[Stored items from a collection]
******************************

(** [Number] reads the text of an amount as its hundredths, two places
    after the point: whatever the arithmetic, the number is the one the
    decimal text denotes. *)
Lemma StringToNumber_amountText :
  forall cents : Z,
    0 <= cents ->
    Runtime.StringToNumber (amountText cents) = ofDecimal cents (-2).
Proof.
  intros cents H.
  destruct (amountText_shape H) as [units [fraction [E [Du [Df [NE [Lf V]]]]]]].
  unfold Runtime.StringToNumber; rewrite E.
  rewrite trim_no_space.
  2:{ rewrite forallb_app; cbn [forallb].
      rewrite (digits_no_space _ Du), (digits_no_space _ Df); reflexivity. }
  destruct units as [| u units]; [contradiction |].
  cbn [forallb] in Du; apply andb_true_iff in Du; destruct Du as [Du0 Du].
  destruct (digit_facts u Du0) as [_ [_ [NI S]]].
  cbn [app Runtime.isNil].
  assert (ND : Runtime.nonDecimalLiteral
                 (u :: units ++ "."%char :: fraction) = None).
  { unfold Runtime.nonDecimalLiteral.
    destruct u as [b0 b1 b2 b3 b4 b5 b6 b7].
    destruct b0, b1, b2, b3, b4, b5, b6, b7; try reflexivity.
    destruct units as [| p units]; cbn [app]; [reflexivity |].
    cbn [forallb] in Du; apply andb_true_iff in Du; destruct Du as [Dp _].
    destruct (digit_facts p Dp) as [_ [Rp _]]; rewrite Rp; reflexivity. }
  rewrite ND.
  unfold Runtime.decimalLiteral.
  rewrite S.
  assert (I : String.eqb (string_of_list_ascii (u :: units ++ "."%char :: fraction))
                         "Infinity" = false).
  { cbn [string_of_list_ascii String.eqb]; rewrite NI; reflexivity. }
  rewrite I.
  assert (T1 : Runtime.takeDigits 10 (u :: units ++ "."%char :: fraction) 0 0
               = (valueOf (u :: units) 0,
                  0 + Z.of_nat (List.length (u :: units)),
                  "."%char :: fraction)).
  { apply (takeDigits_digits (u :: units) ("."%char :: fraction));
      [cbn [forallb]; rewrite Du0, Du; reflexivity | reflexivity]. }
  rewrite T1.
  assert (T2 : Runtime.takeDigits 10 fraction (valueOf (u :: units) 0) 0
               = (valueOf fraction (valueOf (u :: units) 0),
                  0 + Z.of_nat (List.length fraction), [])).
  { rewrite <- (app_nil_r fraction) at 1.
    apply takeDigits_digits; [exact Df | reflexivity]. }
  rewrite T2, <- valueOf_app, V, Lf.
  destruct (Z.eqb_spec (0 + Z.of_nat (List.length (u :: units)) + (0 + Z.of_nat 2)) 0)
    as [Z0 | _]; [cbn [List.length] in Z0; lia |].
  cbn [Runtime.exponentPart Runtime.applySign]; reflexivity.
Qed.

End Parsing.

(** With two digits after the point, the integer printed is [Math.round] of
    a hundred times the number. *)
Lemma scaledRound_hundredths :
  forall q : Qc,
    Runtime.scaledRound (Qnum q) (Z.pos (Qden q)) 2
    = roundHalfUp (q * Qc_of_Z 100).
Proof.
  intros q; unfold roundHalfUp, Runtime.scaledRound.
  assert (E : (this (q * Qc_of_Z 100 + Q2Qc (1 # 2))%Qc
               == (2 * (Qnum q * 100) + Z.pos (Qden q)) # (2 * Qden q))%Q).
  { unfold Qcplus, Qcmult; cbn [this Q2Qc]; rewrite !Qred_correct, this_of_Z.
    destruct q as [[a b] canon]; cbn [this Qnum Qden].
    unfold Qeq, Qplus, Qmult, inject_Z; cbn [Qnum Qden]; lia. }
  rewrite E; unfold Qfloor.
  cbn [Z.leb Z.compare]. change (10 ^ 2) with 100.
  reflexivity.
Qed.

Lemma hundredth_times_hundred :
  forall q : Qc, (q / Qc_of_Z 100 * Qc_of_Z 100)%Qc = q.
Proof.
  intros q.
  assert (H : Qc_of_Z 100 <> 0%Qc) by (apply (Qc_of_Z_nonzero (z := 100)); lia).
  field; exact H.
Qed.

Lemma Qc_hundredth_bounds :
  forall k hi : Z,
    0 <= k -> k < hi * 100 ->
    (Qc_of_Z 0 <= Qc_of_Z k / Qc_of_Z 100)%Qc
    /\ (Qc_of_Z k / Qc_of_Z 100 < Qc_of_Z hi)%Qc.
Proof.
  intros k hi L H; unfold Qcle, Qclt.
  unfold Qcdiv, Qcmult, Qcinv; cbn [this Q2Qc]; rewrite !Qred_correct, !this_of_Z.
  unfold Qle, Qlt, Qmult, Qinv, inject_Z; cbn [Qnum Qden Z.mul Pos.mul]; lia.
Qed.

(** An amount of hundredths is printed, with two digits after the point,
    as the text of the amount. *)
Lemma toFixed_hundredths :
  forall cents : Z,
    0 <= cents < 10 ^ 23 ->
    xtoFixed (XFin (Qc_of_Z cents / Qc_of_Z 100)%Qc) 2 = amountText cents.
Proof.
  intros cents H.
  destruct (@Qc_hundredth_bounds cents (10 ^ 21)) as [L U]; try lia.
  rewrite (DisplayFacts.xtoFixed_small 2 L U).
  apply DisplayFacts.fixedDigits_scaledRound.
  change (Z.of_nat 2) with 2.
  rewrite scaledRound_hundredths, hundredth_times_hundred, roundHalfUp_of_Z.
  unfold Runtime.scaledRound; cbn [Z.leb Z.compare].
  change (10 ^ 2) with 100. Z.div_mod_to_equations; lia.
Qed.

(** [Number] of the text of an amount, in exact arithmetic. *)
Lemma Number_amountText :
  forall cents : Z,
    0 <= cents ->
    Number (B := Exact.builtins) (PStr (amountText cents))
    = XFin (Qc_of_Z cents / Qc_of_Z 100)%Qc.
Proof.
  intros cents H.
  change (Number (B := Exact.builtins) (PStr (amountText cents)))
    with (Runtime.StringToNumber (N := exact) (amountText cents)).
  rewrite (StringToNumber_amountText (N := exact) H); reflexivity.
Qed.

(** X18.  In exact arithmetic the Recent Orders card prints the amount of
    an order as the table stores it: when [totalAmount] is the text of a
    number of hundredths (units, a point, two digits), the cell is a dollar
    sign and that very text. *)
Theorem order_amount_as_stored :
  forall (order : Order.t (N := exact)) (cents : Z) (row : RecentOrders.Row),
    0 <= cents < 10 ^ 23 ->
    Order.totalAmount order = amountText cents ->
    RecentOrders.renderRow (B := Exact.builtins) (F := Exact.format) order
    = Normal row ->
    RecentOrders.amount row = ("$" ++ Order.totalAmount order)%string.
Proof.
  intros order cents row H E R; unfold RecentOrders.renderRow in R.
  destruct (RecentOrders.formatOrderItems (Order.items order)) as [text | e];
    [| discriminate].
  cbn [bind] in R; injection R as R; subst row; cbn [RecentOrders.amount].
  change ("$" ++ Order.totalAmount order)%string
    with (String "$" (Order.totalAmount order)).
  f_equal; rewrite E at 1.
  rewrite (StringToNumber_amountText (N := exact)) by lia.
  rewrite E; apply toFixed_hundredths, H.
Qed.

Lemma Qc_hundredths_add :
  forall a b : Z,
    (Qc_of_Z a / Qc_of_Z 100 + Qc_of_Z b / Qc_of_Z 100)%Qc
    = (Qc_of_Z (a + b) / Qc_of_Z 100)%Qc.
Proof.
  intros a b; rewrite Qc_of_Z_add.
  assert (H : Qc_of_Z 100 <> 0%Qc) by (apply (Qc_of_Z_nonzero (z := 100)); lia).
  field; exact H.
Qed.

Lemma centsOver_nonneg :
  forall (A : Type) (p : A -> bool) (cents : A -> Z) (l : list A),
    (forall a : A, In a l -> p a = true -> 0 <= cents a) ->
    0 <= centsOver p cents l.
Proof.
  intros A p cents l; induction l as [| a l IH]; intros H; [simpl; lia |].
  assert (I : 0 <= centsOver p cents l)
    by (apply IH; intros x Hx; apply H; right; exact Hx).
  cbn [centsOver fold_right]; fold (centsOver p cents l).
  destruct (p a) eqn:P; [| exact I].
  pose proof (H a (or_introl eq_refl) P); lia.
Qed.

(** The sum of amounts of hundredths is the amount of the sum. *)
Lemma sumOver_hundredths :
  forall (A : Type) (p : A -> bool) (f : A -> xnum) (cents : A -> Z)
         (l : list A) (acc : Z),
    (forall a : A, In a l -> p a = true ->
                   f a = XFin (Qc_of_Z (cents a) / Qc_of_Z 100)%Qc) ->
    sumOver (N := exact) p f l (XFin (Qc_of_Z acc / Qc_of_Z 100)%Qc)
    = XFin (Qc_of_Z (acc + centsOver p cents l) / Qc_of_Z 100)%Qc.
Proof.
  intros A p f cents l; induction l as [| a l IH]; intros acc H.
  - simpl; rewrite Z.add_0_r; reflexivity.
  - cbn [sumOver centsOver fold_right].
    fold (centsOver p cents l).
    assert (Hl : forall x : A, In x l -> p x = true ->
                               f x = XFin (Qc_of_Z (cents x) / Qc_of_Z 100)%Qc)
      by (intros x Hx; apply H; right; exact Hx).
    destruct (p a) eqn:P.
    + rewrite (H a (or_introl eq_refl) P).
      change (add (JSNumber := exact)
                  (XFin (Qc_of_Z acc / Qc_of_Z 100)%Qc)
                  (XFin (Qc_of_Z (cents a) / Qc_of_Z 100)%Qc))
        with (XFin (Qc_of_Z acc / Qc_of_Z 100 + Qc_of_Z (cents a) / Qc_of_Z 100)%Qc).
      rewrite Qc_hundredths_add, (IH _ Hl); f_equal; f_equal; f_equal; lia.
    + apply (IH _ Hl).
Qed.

******************************

Problem statement: Please return the lines above exactly, from the first one down to the line with "as [Du0 Du].", and stop after that line.

Completed exercise:
(** [Number] reads the text of an amount as its hundredths, two places
    after the point: whatever the arithmetic, the number is the one the
    decimal text denotes. *)
Lemma StringToNumber_amountText :
  forall cents : Z,
    0 <= cents ->
    Runtime.StringToNumber (amountText cents) = ofDecimal cents (-2).
Proof.
  intros cents H.
  destruct (amountText_shape H) as [units [fraction [E [Du [Df [NE [Lf V]]]]]]].
  unfold Runtime.StringToNumber; rewrite E.
  rewrite trim_no_space.
  2:{ rewrite forallb_app; cbn [forallb].
      rewrite (digits_no_space _ Du), (digits_no_space _ Df); reflexivity. }
  destruct units as [| u units]; [contradiction |].
  cbn [forallb] in Du; apply andb_true_iff in Du; destruct Du as [Du0 Du].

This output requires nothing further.